Monday, September 8, 2014

Your Own Beauty

As my dental bills loom over what might have been in my bank account, I think about how my definition of beauty and style has evolved. I have become more willing to recognize that I do care about how I look because I am proud of the attributes I have. I like dressing to impress myself. 

With that, I am more willing to invest into that look nowadays. My dental work, while much was medical (root canals and cavities), a large portion of that work was bridging over gaps left by four baby teeth with no permanent teeth to back them up. I was getting by - eating steak, popcorn, and everything else. But at the end of my treatment, the dentist said to me, "Now your eating is much more comfortable and easy." I must also say, my bottom row of teeth has never looked prettier. 

That is valuable to me, and that is something I have realized living in South Korea - that caring about how I look and taking time to take care of that look can be healthy. Beyond physical fitness and a diet that celebrates vegetables, Koreans take care of their bodies, their skin in particular. Sun umbrellas, sun screen, giant visors, and driving sleeves (light-weight fabric tubes one wears on the forearms) because the sun is a death ray trying to kill us all. They fuss and primp and protect their skin. And their skin is gorgeous. 

It's true that the flip side of the Korean beauty practice coin is extreme, in popular opinion and my opinion. Plastic surgery to get the right jawline, to get the right face shape, to have bigger eyes with a separated eye lid -- it's crazy but not only do I get it (I lusted after Lyndsay Lierman's ski jump nose for years), I appreciate the candidness. Plastic surgery is advertised and sold like make-up in a beauty shop. It's not a scandal, it's probably reasonably priced in Korea, and like plastic surgery everywhere, it's pretty obvious when someone has had work done. 

I don't want to talk about the good and evil of plastic surgery, but I do find that idea of openly achievable beauty something different from what I grew up understanding beauty to be. All those heard compliments about a good bone structure or good genes or a desirable combination of nationalities - well, fuck. How am I supposed achieve that? My weight is in my control, and for twisted reasons of the mind, I always expected any half-hearted, healthy eating scheme to end with me looking like someone else with "good bone structure."

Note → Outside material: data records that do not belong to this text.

(* ===== verification/MtdWriteProps.v ===== *)
(** * Writing an image: what the device holds afterwards

    [mtd_write] to one device, without jffs2 data: the image goes to the good
    blocks from the start of the device on, in order, and nothing else is
    touched. *)

From S2P Require Import Prelude CLib Mtd MtdKernel MtdSim MtdDev MtdWrite.
Import Mtd MtdKernel MtdSim MtdDev MtdWrite.
Open Scope Z_scope.
Open Scope cint_scope.

Module MtdWriteProps.

(** ** Blocks of an image *)

(** The last block of an image, or one that a failed [read] cut short. *)
Definition pad_to (es : Z) (c : list Z) : list Z := c ++ replicate (Z.to_nat (es - Z.of_nat (length c))) 255.
(** [w] is [d] cut into pieces of at most a block, each of them padded. *)
Inductive padded (es : Z) : list Z → list Z → Prop :=
  | padded_nil : padded es [] []
  | padded_app d w c : padded es d w → 0 < Z.of_nat (length c) ≤ es → padded es (d ++ c) (w ++ pad_to es c).

Lemma length_pad_to es c : Z.of_nat (length c) ≤ es → length (pad_to es c) = Z.to_nat es.
Proof. intros. unfold pad_to. rewrite length_app, length_replicate. lia. Qed.
Lemma pad_to_full es c : Z.of_nat (length c) = es → pad_to es c = c.
Proof. intros <-. unfold pad_to. by rewrite Z.sub_diag, app_nil_r. Qed.

Section run.
Context {Ar : Arch} {T : Target} {K : Type} `{KernelLaws K}.
Context (junk dig : list Z).
Context (o : object) (i : mtd_info) (Hwf : wf_device o i).
(** The device is the object [id], the image the object [iid] behind [ifd],
    and [v] the kernel before the device is opened as [fd]. *)
Context (v : kview) (id iid ifd fd : Z) (img : object).
Context (Hobj : v_obj v !! id = Some o) (Himg : v_obj v !! iid = Some img) (Hids : iid ≠ id)
  (Hfree : v_fd v !! fd = None) (Hfds : ifd ≠ fd).
Abbreviation es := (mi_erasesize i).
Implicit Types (s : state K) (b : list Z).

(** ** The state of a run *)

(** The kernel when the device holds [b] and the two files are at [pos] and [ipos]. *)
Definition wview (pos ipos : Z) (b : list Z) : kview :=
  set_fd ifd (Some (iid, ipos)) (set_fd fd (Some (id, pos)) (set_obj id (with_bytes b o) v)).

Lemma wview_device pos ipos b : refers (wview pos ipos b) fd id pos (with_bytes b o).
Proof.
  split; unfold wview; cbn; [|apply lookup_insert_eq].
  by rewrite lookup_partial_alter_ne, lookup_partial_alter_eq.
Qed.
Lemma wview_image pos ipos b : refers (wview pos ipos b) ifd iid ipos img.
Proof.
  split; unfold wview; cbn; [by rewrite lookup_partial_alter_eq|by rewrite lookup_insert_ne].
Qed.
Lemma wview_read pos ipos ipos' b : set_fd ifd (Some (iid, ipos')) (wview pos ipos b) = wview pos ipos' b.
Proof. apply set_fd_twice. Qed.
Lemma wview_seek pos pos' ipos b : set_fd fd (Some (id, pos')) (wview pos ipos b) = wview pos' ipos b.
Proof. unfold wview. rewrite set_fd_comm by done. by rewrite set_fd_twice. Qed.
Lemma wview_put pos ipos b b' :
  set_obj id (with_bytes b' (with_bytes b o)) (wview pos ipos b) = wview pos ipos b'.
Proof.
  change (set_fd ifd (Some (iid, ipos)) (set_fd fd (Some (id, pos))
    (set_obj id (with_bytes b' o) (set_obj id (with_bytes b o) v))) = wview pos ipos b').
  by rewrite set_obj_twice.
Qed.
Lemma wview_close pos ipos b :
  set_fd fd None (wview pos ipos b) = set_fd ifd (Some (iid, ipos)) (set_obj id (with_bytes b o) v).
Proof.
  unfold wview. rewrite set_fd_comm by done. f_equal. by apply set_fd_undo.
Qed.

Being your own beauty is different from people telling me I should feel beautiful. I had this overpowering perspective from childhood bashing me over the head in popular culture of perfectly unique individuals being doted on for untouchable, born-with qualities that amassed into a suspiciously familiar dish. Far-fetched comparisons, I think about that poster of all the presidents' faces -- and then about a Buzzfeed parody video "If Men Were Women" showing a young boy looking  up at a poster of the United States' Presidents, who in this alternate universe are women. Beauty was something like that to me. The first in the entire history of a nation and a stacked deck should I ever want to be happy with myself. 

This past year living and teaching in South Korea, somewhere in between receiving the odd, slightly uncomfortable compliments about my small face, applause for morning walking and my "s-curve" shaped body, having my hair stroked and admired for its natural brown color, my students noticing the smallest change in my morning routine ("Teacher, make-up? Teacher, [motions hair] new!"), and recognizing features of myself in the people and work ethic around me, I started buying lipstick. I started liking my round face. I really got into brushing my teeth at my desk after lunch and then scuffling down the hall with my co-teacher to spit. I hauled my butt up a mountain after a long day of school with my co-workers. At the top, we shared a tomato. 

I like that ownership in Korea of such truths that we do judge each other on appearance, relationship status, age, and religion. And I like the sheer number of opportunities to address all those things in Korea - make-up shops, plastic surgery offices, exercise equipment in every park, mountains, the second grade teacher has a son your age, you don't look twenty-five, and church invitation #610. I like that candidness - here's a projected problem, let's work towards a solution - and I have enjoyed the opportunity to really decline and say, no, this isn't what I want. Or hell yeah, why haven't I been doing this my whole life?! Or alright, I'll trust you and go along for the ride because this is a completely new situation for me. 

That's what beauty has started looking like to me - understanding what I am comfortable with, exploring new ideas or ideals, and being accepting of the work it takes to be healthy. 

My co-teacher SK and I joked one day, "I think that I am a man." We both are ladies of style but maybe we don't wear make-up everyday and the ponytail is one in our bag of hair-do's. There will always be pressure to be what culture defines me to be. And it's worth laughing realizing how wrong society is about me or how ironic it is that I fit certain stereotypes. The beauty of self-image is how different perspectives can disagree, agree, and merge into my own creation and happiness.